Dr. James Shapiro, University of Alberta

Patient-derived Stem Cells (self-islets) as a Potential Cure for Diabetes

Diabetes is one of the most common conditions, affecting more than 300,000 Canadians. The Public Health Agency of Canada reports that over the past 10 years, new cases of diabetes have cost Canada’s health care system $15.36B. Diabetes is caused by the lack of insulin, a hormone produced by the islet beta cells in the pancreas that is responsible for regulating blood sugar. Efforts to transplant islet beta cells have been successful in regulating blood-sugar levels in some patients with type 1 diabetes, but doing so means patients have to deal with lifelong anti-rejection drugs, and a shortage of donor organs hampers a wider rollout.

For patients facing a lifelong journey of blood sugar monitoring, insulin injections, and careful meal planning, what if there were a treatment and eventually a cure? Dr. James Shapiro, Professor of Surgery at the University of Alberta and Canada Research Chair in Transplantation Surgery and Regenerative Medicine, is looking to cutting-edge stem cell research for the answer.

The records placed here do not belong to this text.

Lemma zero_ltb_positive (x : float64) :
  (x = S754_infinity false ∨ ∃ m e, x = S754_finite false m e) →
  ltb zero x = true.
Proof. by intros [->|(m & e & ->)]. Qed.

(** [math.Max] of the absolute values of two finite values that are not
    zero is one of the two. *)
Lemma Max_Abs_finite (sa sb : bool) (ma mb : positive) (ea eb : Z) :
  Max (Abs (S754_finite sa ma ea)) (Abs (S754_finite sb mb eb)) = S754_finite false ma ea ∨
  Max (Abs (S754_finite sa ma ea)) (Abs (S754_finite sb mb eb)) = S754_finite false mb eb.
Proof.
  unfold Max, Abs. cbn -[ltb].
  destruct (ltb _ _); [by left|by right].
Qed.

(** *** The normalized difference *)

(** For two finite values that differ, [|a-i| / max(|a|,|i|)] is above
    zero: the difference has at least the digits of the larger value less
    53, so the quotient is far from the smallest binary64 value. *)
Lemma normalized_positive (a i : float64) :
  valid a = true → valid i = true →
  is_finite a = true → is_finite i = true →
  eqb a i = false →
  ltb zero (prop.normalized a i) = true.
Proof.
  intros Hva Hvi Hfa Hfi Hne. apply zero_ltb_positive. unfold prop.normalized.
  destruct a as [sa| | |sa ma ea], i as [si| | |si mi ei]; try done.
  - (* 0 against a value *)
    change (Abs (sub (S754_zero sa) (S754_finite si mi ei))) with (S754_finite false mi ei).
    change (Max _ _) with (S754_finite false mi ei).
    apply SFdiv_finite_pos. lia.
  - (* a value against 0 *)
    change (Abs (sub (S754_finite sa ma ea) (S754_zero si))) with (S754_finite false ma ea).
    change (Max _ _) with (S754_finite false ma ea).
    apply SFdiv_finite_pos. lia.
  - (* two values *)
    assert ((sa, ma, ea) ≠ (si, mi, ei)) as Hdiff.
    { intros Heq%SFeqb_finite. unfold eqb in Hne. congruence. }
    change (Abs (sub (S754_finite sa ma ea) (S754_finite si mi ei)))
      with (SFabs (SFsub prec emax (S754_finite sa ma ea) (S754_finite si mi ei))).
    destruct (SFsub_finite sa si ma mi ea ei Hva Hvi Hdiff)
      as [->|(m & e & -> & Hmag)];
      destruct (Max_Abs_finite sa si ma mi ea ei) as [->| ->];
      try (by left); apply SFdiv_finite_pos; lia.
Qed.

(** For two finite values that are equal and not zero it is [+0]. *)
Lemma normalized_equal (a i : float64) :
  is_finite a = true → is_finite i = true →
  eqb a i = true → eqb a zero = false →
  prop.normalized a i = zero.
Proof.
  intros Hfa Hfi Heq Hnz. unfold prop.normalized.
  destruct a as [sa| | |sa ma ea], i as [si| | |si mi ei]; try done.
  all: try (destruct si; by cbv in Heq).
  all: try (destruct sa; by cbv in Heq).
  apply SFeqb_finite in Heq as [= -> -> ->].
  assert (sub (S754_finite si mi ei) (S754_finite si mi ei) = S754_zero false) as ->.
  { unfold sub, SFsub. cbv zeta. rewrite Z.min_id. unfold shl_align.
    by rewrite !Z.sub_diag. }
  by destruct (Max_Abs_finite si si mi mi ei ei) as [->| ->].
Qed.

End float_facts.

(** ** The loop of fitnessDistance *)

Module prop_facts.
Import prop spec.

Section visit.
Context `{Strconv}.

Lemma visit_equal (dist : float64) (s : string) :
  visit dist (s, s) = Return dist.
Proof. unfold visit. by rewrite String.eqb_refl. Qed.

Lemma visit_numeric (dist : float64) (actual ideal : string) (a i : float64) :
  actual ≠ ideal →
  ParseFloat actual = Some a →
  ParseFloat ideal = Some i →
  visit dist (actual, ideal) = Return (Float64.add dist (normalized a i)).
Proof.
  intros Hne Ha Hi. unfold visit.
  apply String.eqb_neq in Hne. by rewrite Hne, Ha, Hi.
Qed.

Lemma visit_non_numeric (dist : float64) (actual ideal : string) :
  actual ≠ ideal →
  ParseFloat actual = None →
  ParseFloat ideal = None →
  visit dist (actual, ideal) = Return (Float64.add dist one).
Proof.
  intros Hne Ha Hi. unfold visit.
  apply String.eqb_neq in Hne. by rewrite Hne, Ha, Hi.
Qed.

Lemma mixed_neq (actual ideal : string) : mixed actual ideal → actual ≠ ideal.
Proof.
  intros [[[a Ha] Hi]|[Ha [i Hi]]] Heq; subst; rewrite Ha in Hi; discriminate.
Qed.

Lemma visit_mixed (dist : float64) (actual ideal : string) :
  mixed actual ideal → visit dist (actual, ideal) = Panic mix_panic.
Proof.
  intros Hm. pose proof (mixed_neq _ _ Hm) as Hne.
  apply String.eqb_neq in Hne. unfold visit. rewrite Hne.
  destruct Hm as [[[a Ha] Hi]|[Ha [i Hi]]]; by rewrite Ha, Hi.
Qed.

(** The loop has one panic only. *)
Lemma visit_panic (dist : float64) (entry : string * string) (msg : string) :
  visit dist entry = Panic msg → msg = mix_panic.
Proof.
  destruct entry as [actual ideal]. unfold visit.
  destruct (String.eqb actual ideal); [done|]. simpl.
  unfold mix_panic. destruct (ParseFloat actual), (ParseFloat ideal); congruence.
Qed.

Lemma visit_all_panic (entries : list (string * string)) :
  ∀ (dist : float64) (msg : string),
    visit_all dist entries = Panic msg → msg = mix_panic.
Proof.
  induction entries as [|entry rest IH]; intros dist msg; simpl; [done|].
  destruct (visit dist entry) as [dist'|msg'] eqn:Hv.
  - apply IH.
  - intros [= <-]. by eapply visit_panic.
Qed.

(** A mixed entry anywhere in the order of the visit ends the loop in
    the panic. *)
Lemma visit_all_mixed (entries : list (string * string)) (actual ideal : string) :
  (actual, ideal) ∈ entries →
  mixed actual ideal →
  ∀ dist : float64, visit_all dist entries = Panic mix_panic.
Proof.
  intros Hin Hm.
  induction entries as [|entry rest IH]; intros dist; [by apply elem_of_nil in Hin|].
  simpl. apply elem_of_cons in Hin as [<-|Hin].
  - by rewrite visit_mixed.
  - destruct (visit dist entry) as [dist'|msg] eqn:Hv; [by apply IH|].
    by rewrite (visit_panic _ _ _ Hv).
Qed.

(** Entries whose two strings are equal leave the distance alone. *)
Lemma visit_all_equal (entries : list (string * string)) (dist : float64) :
  Forall (λ kv, kv.1 = kv.2) entries →
  visit_all dist entries = Return dist.
Proof.
  induction 1 as [|[actual ideal] rest Heq _ IH]; simpl in *; [done|].
  subst. by rewrite String.eqb_refl.
Qed.

End visit.

(** ** The comparison set of a pair of Media *)

Section media.
Context `{Strconv} `{MapRange}.

(** The entries of the map are the five field pairs when the five
    actual values print differently. *)
Lemma Media_comparisons_entries (p o : Media) :
  NoDup (field_pairs p o).*1 →
  map_to_list (Media_comparisons p o) ≡ₚ field_pairs p o.
Proof.
  intros Hnd.
  change (Media_comparisons p o) with
    (list_to_map (reverse (field_pairs p o)) : gmap string string).
  rewrite map_to_list_to_map.
  - apply reverse_Permutation.
  - by rewrite fmap_reverse, reverse_Permutation.
Qed.

(** Whatever the order of the visit, the distance of a pair of [Media]
    whose five actual values print differently is the loop's sum over
    all five field pairs, in some order. *)
Lemma FitnessDistance_sum (p o : Media) :
  NoDup (field_pairs p o).*1 →
  ∃ order, order ≡ₚ field_pairs p o ∧
           FitnessDistance p o = visit_all zero order.
Proof.
  intros Hnd. exists (range (Media_comparisons p o)). split; [|done].
  rewrite range_perm. by apply Media_comparisons_entries.
Qed.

Dr. Shapiro is using his 21 years of experience in islet transplantation (including his ground-breaking Edmonton Protocol for islet cell transplants) to replace the damaged beta cells in people with various forms of diabetes. His team’s strategy is to use beta cells grown from a patient’s stem cells to replace the damaged beta cells in people with various forms of diabetes, including type 1, type 2, and surgical diabetes caused by the partial removal of the pancreas. Using a patient’s own stem cells to make “self-islets” would help the transplanted cells to be accepted by the patient’s immune system and remove the need for anti-rejection drugs.

The team will also address a pressing Canadian biomanufacturing gap, and work to scale up the production of sufficient self-islets for transplantation into patients; the self-islets will then be evaluated in a clinical trial. Ultimately, Dr. Shapiro and his team hope to develop a scalable solution to advance therapies for millions of people living with diabetes across the globe.